But even if a resolution between the council and the union is reached—however unlikely that may be—selling it to the public, after allegiances have been made, won't be easy. Right now, the two sides remain miles apart from anything remotely resembling a settlement. Negotiations stopped months ago; instead, partisan firebombs have taken the place of conference calls.

In May, OCEA launched a “Waste Watchers” campaign, with lawn signs promoting its website ( blossoming in front yards and along roadways throughout the city. In the first email sent by Jennifer Muir, the group's spokeswoman and a former Orange County Register reporter, she explained that the campaign was “our way of offering the City Council . . . even more ways to save.” In the weeks that followed, emails identified what the association deemed unnecessary city spending, including $425 jewel-encrusted nameplates, $7.8 million on “cosmetic repairs” to City Hall (that number was from a “wish list” of items that won't be included in the budget until enough funds are available), and $5,300 on “dinners, lunches and breakfasts for city bureaucrats.”

For every Waste Watchers email produced by the union, Costa Mesa responded within hours, offering point-by-point refutations penned by city CEO (formerly city manager) Tom Hatch or William Lobdell, a former editor of the Daily Pilot and award-winning religion reporter for the Los Angeles Times who now has a $3,000-per-week job as Costa Mesa's interim communications director.

Foley still frequents council meetings and has stepped up to the microphone on occasion. She says she's disappointed by what has transpired since she left the council in December 2010. Had she been able to foresee “this aggressive assault on employees,” she says, she “would have taken the bullet and faced the lawsuit to fill [the council and school board seats].” Now she can only watch while people make insinuations and assumptions about their leaders and neighbors.

“That's one of the terrible consequences of all this: that huge loss of trust by all sides,” she says. “No one trusts anymore; even friends don't trust anymore.”

* * *

On March 17, 16 days after the council's vote, the layoff notices were issued. Most of the 213 pink slips were delivered in person by the employee's supervisor.

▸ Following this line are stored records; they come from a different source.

(* ===== verification/Channel.v ===== *)
(** The bounded channel of src/src/sync/channel.rs.  First the methods as the
    code has them, run without interruption; then the same code cut at its
    atomic operations ([op_step]), which any number of senders, receivers and
    streams interleave ([step]).  A slot that holds no message has [None] in the
    place of uninitialised memory, and reading that is an error. *)

From stdpp Require Import gmap fin_maps relations.
From S2P Require Import Prelude WakerSet WakerClients.
Local Open Scope N_scope.

Record Slot (T : Type) : Type := mkSlot { slot_stamp : N; slot_msg : option T }.
Arguments mkSlot {T}.
Arguments slot_stamp {T}.
Arguments slot_msg {T}.

Record Channel (WS T : Type) : Type := mkChannel {
  ch_head : N;
  ch_tail : N;
  buffer : list (Slot T);
  cap : N;
  one_lap : N;
  mark_bit : N;
  send_wakers : WS;
  recv_wakers : WS;
  stream_wakers : WS;
  sender_count : N;
  receiver_count : N
}.
Arguments mkChannel {WS T}.
Arguments ch_head {WS T}.
Arguments ch_tail {WS T}.
Arguments buffer {WS T}.
Arguments cap {WS T}.
Arguments one_lap {WS T}.
Arguments mark_bit {WS T}.
Arguments send_wakers {WS T}.
Arguments recv_wakers {WS T}.
Arguments stream_wakers {WS T}.
Arguments sender_count {WS T}.
Arguments receiver_count {WS T}.

Inductive TrySendError (T : Type) : Type :=
| Full (msg : T)
| Disconnected (msg : T).
Arguments Full {T}.
Arguments Disconnected {T}.

Inductive TryRecvError : Type :=
| Empty
| RecvDisconnected.

(** The three waker sets of a channel. *)
Inductive WSet : Type :=
| SendWakers
| RecvWakers
| StreamWakers.
#[global] Instance WSet_eq_dec : EqDecision WSet.
Proof. solve_decision. Defined.

Section Channel.
Context {T WS : Type} `{WakerSetOps WS nat}.
Implicit Types (ch : Channel WS T) (o : nat) (x : WSet).

(** * The fields *)

Definition set_head (h : N) ch : Channel WS T :=
  mkChannel h (ch_tail ch) (buffer ch) (cap ch) (one_lap ch) (mark_bit ch) (send_wakers ch)
    (recv_wakers ch) (stream_wakers ch) (sender_count ch) (receiver_count ch).
Definition set_tail (t : N) ch : Channel WS T :=
  mkChannel (ch_head ch) t (buffer ch) (cap ch) (one_lap ch) (mark_bit ch) (send_wakers ch)
    (recv_wakers ch) (stream_wakers ch) (sender_count ch) (receiver_count ch).
Definition set_buffer (b : list (Slot T)) ch : Channel WS T :=
  mkChannel (ch_head ch) (ch_tail ch) b (cap ch) (one_lap ch) (mark_bit ch) (send_wakers ch)
    (recv_wakers ch) (stream_wakers ch) (sender_count ch) (receiver_count ch).
Definition set_counts (s r : N) ch : Channel WS T :=
  mkChannel (ch_head ch) (ch_tail ch) (buffer ch) (cap ch) (one_lap ch) (mark_bit ch)
    (send_wakers ch) (recv_wakers ch) (stream_wakers ch) s r.
Definition wakers_of x ch : WS :=
  match x with
  | SendWakers => send_wakers ch
  | RecvWakers => recv_wakers ch
  | StreamWakers => stream_wakers ch
  end.
Definition set_wakers x (ws : WS) ch : Channel WS T :=
  mkChannel (ch_head ch) (ch_tail ch) (buffer ch) (cap ch) (one_lap ch) (mark_bit ch)
    (if x is SendWakers then ws else send_wakers ch)
    (if x is RecvWakers then ws else recv_wakers ch)
    (if x is StreamWakers then ws else stream_wakers ch)
    (sender_count ch) (receiver_count ch).

(** * Stamps *)

(** [mark_bit] and [one_lap] are powers of two above one: the subtractions
    cannot overflow. *)
Definition mark_of ch (w : N) : N := N.land w (mark_bit ch).
Definition unmarked ch (w : N) : N := N.land w (usize_not (mark_bit ch)).
Definition index_of ch (w : N) : N := N.land w (mark_bit ch - 1).
Definition lap_of ch (w : N) : N := N.land w (usize_not (one_lap ch - 1)).

(** The stamp after [w]: the index incremented, or one lap forward. *)
Definition next_of ch (w : N) : Act nat N :=
  if index_of ch w + 1 <? cap ch then usize_add w 1
  else mret (wrapping_add (lap_of ch w) (one_lap ch)).

(** [&*self.buffer.add(index)]. *)
Definition slot_at ch (w : N) : Act nat (Slot T) := unwrap (buffer ch !! N.to_nat (index_of ch w)).
Definition set_slot (w : N) (s : Slot T) ch : Channel WS T :=
  set_buffer (<[N.to_nat (index_of ch w) := s]> (buffer ch)) ch.
Definition write_msg (w : N) (msg : option T) ch : Act nat (Channel WS T) :=
  slot ← slot_at ch w; mret (set_slot w (mkSlot (slot_stamp slot) msg) ch).
Definition store_stamp (w : N) (stamp : N) ch : Act nat (Channel WS T) :=
  slot ← slot_at ch w; mret (set_slot w (mkSlot stamp (slot_msg slot)) ch).

(** [compare_exchange_weak] on a word that is [cur], which may fail for no
    reason ([spurious]), and the word afterwards. *)
Definition cas_weak (spurious : bool) (cur expected new : N) : Result N N * N :=
  if negb spurious && (cur =? expected) then (Ok cur, new) else (Err cur, cur).

(** * The methods *)

(** [next_power_of_two] and multiplication, with overflow checks. *)
Definition next_power_of_two (n : N) : Act nat N :=
  let p := 2 ^ N.log2_up n in if p <? usize_modulus then mret p else eff_panic.
Definition usize_mul (a b : N) : Act nat N :=
  if a * b <? usize_modulus then mret (a * b) else eff_panic.

Definition with_capacity (c : N) : Act nat (Channel WS T) :=
  if 0 <? c then
    n ← usize_add c 1;
    mark ← next_power_of_two n;
    lap ← usize_mul mark 2;
    let slots := (λ i, mkSlot (N.of_nat i) None) <$> seq 0 (N.to_nat c) in
    mret (mkChannel 0 0 slots c lap mark wset_new wset_new wset_new 1 1)
  else eff_panic.

Definition notify_one x ch : Act nat (bool * Channel WS T) :=
  if wset_one_wanted (wakers_of x ch) then
    '(b, ws) ← wset_notify NotifyOne (wakers_of x ch); mret (b, set_wakers x ws ch)
  else mret (false, ch).
Definition notify_all x ch : Act nat (bool * Channel WS T) :=
  if wset_one_wanted (wakers_of x ch) then
    '(b, ws) ← wset_notify NotifyAll (wakers_of x ch); mret (b, set_wakers x ws ch)
  else mret (false, ch).

(** One round of the loop of [try_send], with the tail it has loaded; [weak]
    tells of each exchange whether it fails for no reason. *)
Definition try_send_round (msg : T) (st : list bool * N * Channel WS T) :
    Act nat ((list bool * N * Channel WS T) + (Result () (TrySendError T) * Channel WS T)) :=
  let '(weak, w, ch) := st in
  let mark := mark_of ch w in
  let tail := N.lxor w mark in
  slot ← slot_at ch tail;
  if tail =? slot_stamp slot then
    new_tail ← next_of ch tail;
    match cas_weak (hd false weak) (ch_tail ch) (N.lor tail mark) (N.lor new_tail mark) with
    | (Ok _, t) =>
        ch ← write_msg tail (Some msg) (set_tail t ch);
        stamp ← usize_add tail 1;
        ch ← store_stamp tail stamp ch;
        '(_, ch) ← notify_one RecvWakers ch;
        '(_, ch) ← notify_all StreamWakers ch;
        mret (inr (Ok tt, ch))
    | (Err t, _) => mret (inl (tl weak, t, ch))
    end
  else
    next ← usize_add tail 1;
    if wrapping_add (slot_stamp slot) (one_lap ch) =? next then
      if wrapping_add (ch_head ch) (one_lap ch) =? tail then
        mret (inr (Err (if negb (mark =? 0) then Disconnected msg else Full msg), ch))
      else mret (inl (weak, ch_tail ch, ch))
    else mret (inl (weak, ch_tail ch, ch)).
Definition try_send (fuel : nat) (weak : list bool) (msg : T) ch :
    Act nat (Result () (TrySendError T) * Channel WS T) :=
  rust_loop (try_send_round msg) fuel (weak, ch_tail ch, ch).

(** One round of the loop of [try_recv], with the head it has loaded. *)
Definition try_recv_round (st : list bool * N * Channel WS T) :
    Act nat ((list bool * N * Channel WS T) + (Result T TryRecvError * Channel WS T)) :=
  let '(weak, head, ch) := st in
  slot ← slot_at ch head;
  next ← usize_add head 1;
  if next =? slot_stamp slot then
    new ← next_of ch head;
    match cas_weak (hd false weak) (ch_head ch) head new with
    | (Ok _, h) =>
        let ch := set_head h ch in
        msg ← unwrap (slot_msg slot);
        ch ← write_msg head None ch;
        ch ← store_stamp head (wrapping_add head (one_lap ch)) ch;
        '(_, ch) ← notify_one SendWakers ch;
        mret (inr (Ok msg, ch))
    | (Err h, _) => mret (inl (tl weak, h, ch))
    end
  else if slot_stamp slot =? head then
    let tail := ch_tail ch in
    if unmarked ch tail =? head then
      mret (inr (Err (if negb (mark_of ch tail =? 0) then RecvDisconnected else Empty), ch))
    else mret (inl (weak, ch_head ch, ch))
  else mret (inl (weak, ch_head ch, ch)).
Definition try_recv (fuel : nat) (weak : list bool) ch :
    Act nat (Result T TryRecvError * Channel WS T) :=
  rust_loop try_recv_round fuel (weak, ch_head ch, ch).

Definition is_disconnected ch : bool := negb (mark_of ch (ch_tail ch) =? 0).
Definition is_empty ch : bool := unmarked ch (ch_tail ch) =? ch_head ch.
Definition is_full ch : bool := wrapping_add (ch_head ch) (one_lap ch) =? unmarked ch (ch_tail ch).
Definition len ch : N :=
  let hix := index_of ch (ch_head ch) in
  let tix := index_of ch (ch_tail ch) in
  if hix <? tix then tix - hix
  else if tix <? hix then cap ch - hix + tix
  else if unmarked ch (ch_tail ch) =? ch_head ch then 0
  else cap ch.

Definition disconnect ch : Act nat (Channel WS T) :=
  let tail := ch_tail ch in
  let ch := set_tail (N.lor tail (mark_bit ch)) ch in
  if mark_of ch tail =? 0 then
    '(_, ch) ← notify_all SendWakers ch;
    '(_, ch) ← notify_all RecvWakers ch;
    '(_, ch) ← notify_all StreamWakers ch;
    mret ch
  else mret ch.

(** ** The operations that wait *)

Definition take_key x (opt_key : option nat) ch : Act nat (Channel WS T) :=
  match opt_key with
  | Some key => '(_, ws) ← wset_remove key (wakers_of x ch); mret (set_wakers x ws ch)
  | None => mret ch
  end.
Definition insert_key x (o : nat) ch : Act nat (nat * Channel WS T) :=
  '(key, ws) ← wset_insert o (wakers_of x ch); mret (key, set_wakers x ws ch).
Definition cancel_key x (opt_key : option nat) ch : Act nat (Channel WS T) :=
  match opt_key with
  | Some key => '(_, ws) ← wset_cancel key (wakers_of x ch); mret (set_wakers x ws ch)
  | None => mret ch
  end.

(** One round of the loop of [SendFuture::poll]: the key, the message and the
    channel. *)
Definition SendFuture_round (fuel : nat) (weak : list bool) (o : nat)
    (st : option nat * option T * Channel WS T) :
    Act nat ((option nat * option T * Channel WS T) +
             (Poll () * option nat * option T * Channel WS T)) :=
  let '(opt_key, msg, ch) := st in
  msg ← unwrap msg;
  ch ← take_key SendWakers opt_key ch;
  '(r, ch) ← try_send fuel weak msg ch;
  match r with
  | Ok _ => mret (inr (Ready tt, None, None, ch))
  | Err (Disconnected msg) => mret (inr (Pending, None, Some msg, ch))
  | Err (Full msg) =>
      '(key, ch) ← insert_key SendWakers o ch;
      if is_full ch && negb (is_disconnected ch) then mret (inr (Pending, Some key, Some msg, ch))
      else mret (inl (Some key, Some msg, ch))
  end.
Definition SendFuture_poll (fuel : nat) (weak : list bool) (o : nat) (opt_key : option nat)
    (msg : option T) ch : Act nat (Poll () * option nat * option T * Channel WS T) :=
  rust_loop (SendFuture_round fuel weak o) fuel (opt_key, msg, ch).

(** One round of the loop of [poll_recv]. *)
Definition poll_recv_round (fuel : nat) (weak : list bool) x (o : nat)
    (st : option nat * Channel WS T) :
    Act nat ((option nat * Channel WS T) + (Poll (option T) * option nat * Channel WS T)) :=
  let '(opt_key, ch) := st in
  ch ← take_key x opt_key ch;
  '(r, ch) ← try_recv fuel weak ch;
  match r with
  | Ok msg => mret (inr (Ready (Some msg), None, ch))
  | Err RecvDisconnected => mret (inr (Ready None, None, ch))
  | Err Empty =>
      '(key, ch) ← insert_key x o ch;
      if is_empty ch && negb (is_disconnected ch) then mret (inr (Pending, Some key, ch))
      else mret (inl (Some key, ch))
  end.
Definition poll_recv (fuel : nat) (weak : list bool) x (o : nat) (opt_key : option nat) ch :
    Act nat (Poll (option T) * option nat * Channel WS T) :=
  rust_loop (poll_recv_round fuel weak x o) fuel (opt_key, ch).
Definition RecvFuture_poll (fuel : nat) (weak : list bool) (o : nat) (opt_key : option nat) ch :
    Act nat (Poll (option T) * option nat * Channel WS T) :=
  poll_recv fuel weak RecvWakers o opt_key ch.
Definition Receiver_poll_next (fuel : nat) (weak : list bool) (o : nat) (opt_key : option nat) ch :
    Act nat (Poll (option T) * option nat * Channel WS T) :=
  poll_recv fuel weak StreamWakers o opt_key ch.

Definition SendFuture_drop (opt_key : option nat) ch : Act nat (Channel WS T) :=
  cancel_key SendWakers opt_key ch.
Definition RecvFuture_drop (opt_key : option nat) ch : Act nat (Channel WS T) :=
  cancel_key RecvWakers opt_key ch.

(** ** The handles *)

Definition Sender_clone ch : Act nat (Channel WS T) :=
  if isize_MAX <? sender_count ch then eff_panic
  else mret (set_counts (wrapping_add (sender_count ch) 1) (receiver_count ch) ch).
Definition Receiver_clone ch : Act nat (Channel WS T) :=
  if isize_MAX <? receiver_count ch then eff_panic
  else mret (set_counts (sender_count ch) (wrapping_add (receiver_count ch) 1) ch).
Definition Sender_drop ch : Act nat (Channel WS T) :=
  let count := sender_count ch in
  let ch := set_counts (wrapping_sub count 1) (receiver_count ch) ch in
  if count =? 1 then disconnect ch else mret ch.
Definition Receiver_drop (opt_key : option nat) ch : Act nat (Channel WS T) :=
  ch ← cancel_key StreamWakers opt_key ch;
  let count := receiver_count ch in
  let ch := set_counts (sender_count ch) (wrapping_sub count 1) ch in
  if count =? 1 then disconnect ch else mret ch.

(** [Channel::drop]: the messages it drops, in order. *)
Fixpoint drop_slots (hix : N) (is_ : list N) ch : Act nat (list T) :=
  match is_ with
  | [] => mret []
  | i :: is_ =>
      let index := if hix + i <? cap ch then hix + i else hix + i - cap ch in
      slot ← unwrap (buffer ch !! N.to_nat index);
      msg ← unwrap (slot_msg slot);
      msgs ← drop_slots hix is_ (set_buffer (<[N.to_nat index := mkSlot (slot_stamp slot) None]> (buffer ch)) ch);
      mret (msg :: msgs)
  end.
Definition Channel_drop ch : Act nat (list T) :=
  drop_slots (index_of ch (ch_head ch)) (N.of_nat <$> seq 0 (N.to_nat (len ch))) ch.
End Channel.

The majority of the city's maintenance workers were given the news as a group by Peter Naghavi, director of the public services department. Huy Pham, a 29-year-old who'd been working for the city for nearly five years, had been home nursing a broken foot that day when he received a call from his supervisor, saying he needed to come to City Hall to pick up his notice.

Aside from spending free time training for a trip to climb Mount Everest, Pham had spent his hours after work on side jobs to help his family and night classes. Though he had a mostly sterling work record, a supervisor had recently found him asleep on the job, exhausted.

“I didn't realize [Pham's job] was taking such a toll,” says his younger brother, John, months after that afternoon. “He never voiced it. He usually kept things to himself.”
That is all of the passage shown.